- **PROBLEM STATEMENT**
Your job is to restate each entry word for word.

- **DATA TO USE**
(* ===== verification/Database.v ===== *)
(** * Database: databases and statements

    sqlite.c lines 96-347 and 512-856: opening and closing a database, the worker thread it
    has, statements, and the four operations the worker carries out.

    An operation for the worker ends in a critical section: the part of the function before it
    is the operation's definition, whose outcome is the request; [enter] is the critical section
    and [signal] the [uv_cond_signal] after it.  Protocol.v interleaves them with the steps of
    the worker. *)

From S2P Require Import Utf8.
From S2P Require Export Bindings.

(** What an operation does: return at once, or hand a request to the worker of [database].
    [data_inside] tells that [async.data] is set in the critical section. *)
Inductive outcome :=
| Return (r : datum)
| Request (database : Z) (cb : uv_async_cb) (data_inside : bool) (w : work) (callback : datum)
    (union : option (payload * Z)).

(** ** Field updates *)

Definition set_mutex x d := mkDatabase (db d) (statement d) x (cond d) (thread d) (async d)
  (async_data d) (async_sent d) (busy d) (db_work d) (db_callback d) (request d) (sql_len d) (sqlite_rc d).
Definition set_cond x d := mkDatabase (db d) (statement d) (mutex d) x (thread d) (async d)
  (async_data d) (async_sent d) (busy d) (db_work d) (db_callback d) (request d) (sql_len d) (sqlite_rc d).
Definition set_thread x d := mkDatabase (db d) (statement d) (mutex d) (cond d) x (async d)
  (async_data d) (async_sent d) (busy d) (db_work d) (db_callback d) (request d) (sql_len d) (sqlite_rc d).
Definition set_async x d := mkDatabase (db d) (statement d) (mutex d) (cond d) (thread d) x
  (async_data d) (async_sent d) (busy d) (db_work d) (db_callback d) (request d) (sql_len d) (sqlite_rc d).
Definition set_async_data x d := mkDatabase (db d) (statement d) (mutex d) (cond d) (thread d) (async d)
  x (async_sent d) (busy d) (db_work d) (db_callback d) (request d) (sql_len d) (sqlite_rc d).
Definition set_async_sent x d := mkDatabase (db d) (statement d) (mutex d) (cond d) (thread d) (async d)
  (async_data d) x (busy d) (db_work d) (db_callback d) (request d) (sql_len d) (sqlite_rc d).
Definition set_statement x d := mkDatabase (db d) x (mutex d) (cond d) (thread d) (async d)
  (async_data d) (async_sent d) (busy d) (db_work d) (db_callback d) (request d) (sql_len d) (sqlite_rc d).
Definition set_work x d := mkDatabase (db d) (statement d) (mutex d) (cond d) (thread d) (async d)
  (async_data d) (async_sent d) (busy d) x (db_callback d) (request d) (sql_len d) (sqlite_rc d).
Definition set_request x n d := mkDatabase (db d) (statement d) (mutex d) (cond d) (thread d) (async d)
  (async_data d) (async_sent d) (busy d) (db_work d) (db_callback d) x n (sqlite_rc d).
Definition set_sqlite_rc x d := mkDatabase (db d) (statement d) (mutex d) (cond d) (thread d) (async d)
  (async_data d) (async_sent d) (busy d) (db_work d) (db_callback d) (request d) (sql_len d) x.
(** [busy], [work] and [callback] are set together by a request; [busy] and [callback] are
    reset together by its completion. *)
Definition set_busy b w cb d := mkDatabase (db d) (statement d) (mutex d) (cond d) (thread d) (async d)
  (async_data d) (async_sent d) b w cb (request d) (sql_len d) (sqlite_rc d).

Section database.
Context {L : Sqlite} {C : Scheme}.

(** ** Opening *)

Definition osi_open_database (filename : list Z) (flags : Z) (callback : datum) : D datum :=
  req ← malloc (OpenReq (mkOpenReq NotQueued 0 0 Dvoid 0 0));
  if req =? 0 then mret (error_pair "osi_open_database" UV_ENOMEM) else
  name ← malloc (Bytes (filename ++ [0]));
  _ ← store req (OpenReq (mkOpenReq NotQueued name flags Dvoid 0 0));
  _ ← Slock_object callback;
  _ ← store req (OpenReq (mkOpenReq NotQueued name flags callback 0 0));
  rc ← uv_result;
  if rc <? 0 then
    _ ← Sunlock_object callback;
    _ ← (if name =? 0 then mret tt else free KBytes name);
    _ ← free KOpenReq req;
    mret (error_pair "uv_queue_work" rc)
  else
    _ ← store req (OpenReq (mkOpenReq Queued name flags callback 0 0));
    mret Dtrue.

(** The text of a C string. *)
Fixpoint c_text (l : list Z) : list Z :=
  match l with [] => [] | c :: l => if c =? 0 then [] else c :: c_text l end.

(** [open_worker] runs in the thread pool; libuv then queues [open_cb]. *)
Definition open_worker (req : Z) : D unit :=
  r ← load_open_req req;
  name ← (if filename r =? 0 then mret None else l ← load_bytes (filename r); mret (Some (c_text l)));
  h ← sqlite (Sq_open_v2 name (flags r));
  store req (OpenReq (mkOpenReq Worked (filename r) (flags r) (req_callback r)
    (sq_handle h) (sq_result h))).

(** [close_free_cb]. *)
Definition close_free_cb (d : Z) : D unit :=
  _ ← update_database d (set_async NotInitialized);
  free KDatabase d.

Definition new_database (db : Z) : database_t :=
  mkDatabase db 0 NoMutex false NoThread NotInitialized None false false None Dvoid (Sql 0) 0 SQLITE_OK.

- **RESULT FOR THIS TASK**
(* ===== verification/Database.v ===== *)
(** * Database: databases and statements

    sqlite.c lines 96-347 and 512-856: opening and closing a database, the worker thread it
    has, statements, and the four operations the worker carries out.

    An operation for the worker ends in a critical section: the part of the function before it
    is the operation's definition, whose outcome is the request; [enter] is the critical section
    and [signal] the [uv_cond_signal] after it.  Protocol.v interleaves them with the steps of
    the worker. *)

From S2P Require Import Utf8.
From S2P Require Export Bindings.

(** What an operation does: return at once, or hand a request to the worker of [database].
    [data_inside] tells that [async.data] is set in the critical section. *)
Inductive outcome :=
| Return (r : datum)
| Request (database : Z) (cb : uv_async_cb) (data_inside : bool) (w : work) (callback : datum)
    (union : option (payload * Z)).

(** ** Field updates *)

Definition set_mutex x d := mkDatabase (db d) (statement d) x (cond d) (thread d) (async d)
  (async_data d) (async_sent d) (busy d) (db_work d) (db_callback d) (request d) (sql_len d) (sqlite_rc d).
Definition set_cond x d := mkDatabase (db d) (statement d) (mutex d) x (thread d) (async d)
  (async_data d) (async_sent d) (busy d) (db_work d) (db_callback d) (request d) (sql_len d) (sqlite_rc d).
Definition set_thread x d := mkDatabase (db d) (statement d) (mutex d) (cond d) x (async d)
  (async_data d) (async_sent d) (busy d) (db_work d) (db_callback d) (request d) (sql_len d) (sqlite_rc d).
Definition set_async x d := mkDatabase (db d) (statement d) (mutex d) (cond d) (thread d) x
  (async_data d) (async_sent d) (busy d) (db_work d) (db_callback d) (request d) (sql_len d) (sqlite_rc d).
Definition set_async_data x d := mkDatabase (db d) (statement d) (mutex d) (cond d) (thread d) (async d)
  x (async_sent d) (busy d) (db_work d) (db_callback d) (request d) (sql_len d) (sqlite_rc d).
Definition set_async_sent x d := mkDatabase (db d) (statement d) (mutex d) (cond d) (thread d) (async d)
  (async_data d) x (busy d) (db_work d) (db_callback d) (request d) (sql_len d) (sqlite_rc d).
Definition set_statement x d := mkDatabase (db d) x (mutex d) (cond d) (thread d) (async d)
  (async_data d) (async_sent d) (busy d) (db_work d) (db_callback d) (request d) (sql_len d) (sqlite_rc d).
Definition set_work x d := mkDatabase (db d) (statement d) (mutex d) (cond d) (thread d) (async d)
  (async_data d) (async_sent d) (busy d) x (db_callback d) (request d) (sql_len d) (sqlite_rc d).
Definition set_request x n d := mkDatabase (db d) (statement d) (mutex d) (cond d) (thread d) (async d)
  (async_data d) (async_sent d) (busy d) (db_work d) (db_callback d) x n (sqlite_rc d).
Definition set_sqlite_rc x d := mkDatabase (db d) (statement d) (mutex d) (cond d) (thread d) (async d)
  (async_data d) (async_sent d) (busy d) (db_work d) (db_callback d) (request d) (sql_len d) x.
(** [busy], [work] and [callback] are set together by a request; [busy] and [callback] are
    reset together by its completion. *)
Definition set_busy b w cb d := mkDatabase (db d) (statement d) (mutex d) (cond d) (thread d) (async d)
  (async_data d) (async_sent d) b w cb (request d) (sql_len d) (sqlite_rc d).

Section database.
Context {L : Sqlite} {C : Scheme}.

(** ** Opening *)

Definition osi_open_database (filename : list Z) (flags : Z) (callback : datum) : D datum :=
  req ← malloc (OpenReq (mkOpenReq NotQueued 0 0 Dvoid 0 0));
  if req =? 0 then mret (error_pair "osi_open_database" UV_ENOMEM) else
  name ← malloc (Bytes (filename ++ [0]));
  _ ← store req (OpenReq (mkOpenReq NotQueued name flags Dvoid 0 0));
  _ ← Slock_object callback;
  _ ← store req (OpenReq (mkOpenReq NotQueued name flags callback 0 0));
  rc ← uv_result;
  if rc <? 0 then
    _ ← Sunlock_object callback;
    _ ← (if name =? 0 then mret tt else free KBytes name);
    _ ← free KOpenReq req;
    mret (error_pair "uv_queue_work" rc)
  else
    _ ← store req (OpenReq (mkOpenReq Queued name flags callback 0 0));
    mret Dtrue.

(** The text of a C string. *)
Fixpoint c_text (l : list Z) : list Z :=
  match l with [] => [] | c :: l => if c =? 0 then [] else c :: c_text l end.

(** [open_worker] runs in the thread pool; libuv then queues [open_cb]. *)
Definition open_worker (req : Z) : D unit :=
  r ← load_open_req req;
  name ← (if filename r =? 0 then mret None else l ← load_bytes (filename r); mret (Some (c_text l)));
  h ← sqlite (Sq_open_v2 name (flags r));
  store req (OpenReq (mkOpenReq Worked (filename r) (flags r) (req_callback r)
    (sq_handle h) (sq_result h))).

(** [close_free_cb]. *)
Definition close_free_cb (d : Z) : D unit :=
  _ ← update_database d (set_async NotInitialized);
  free KDatabase d.

Definition new_database (db : Z) : database_t :=
  mkDatabase db 0 NoMutex false NoThread NotInitialized None false false None Dvoid (Sql 0) 0 SQLITE_OK.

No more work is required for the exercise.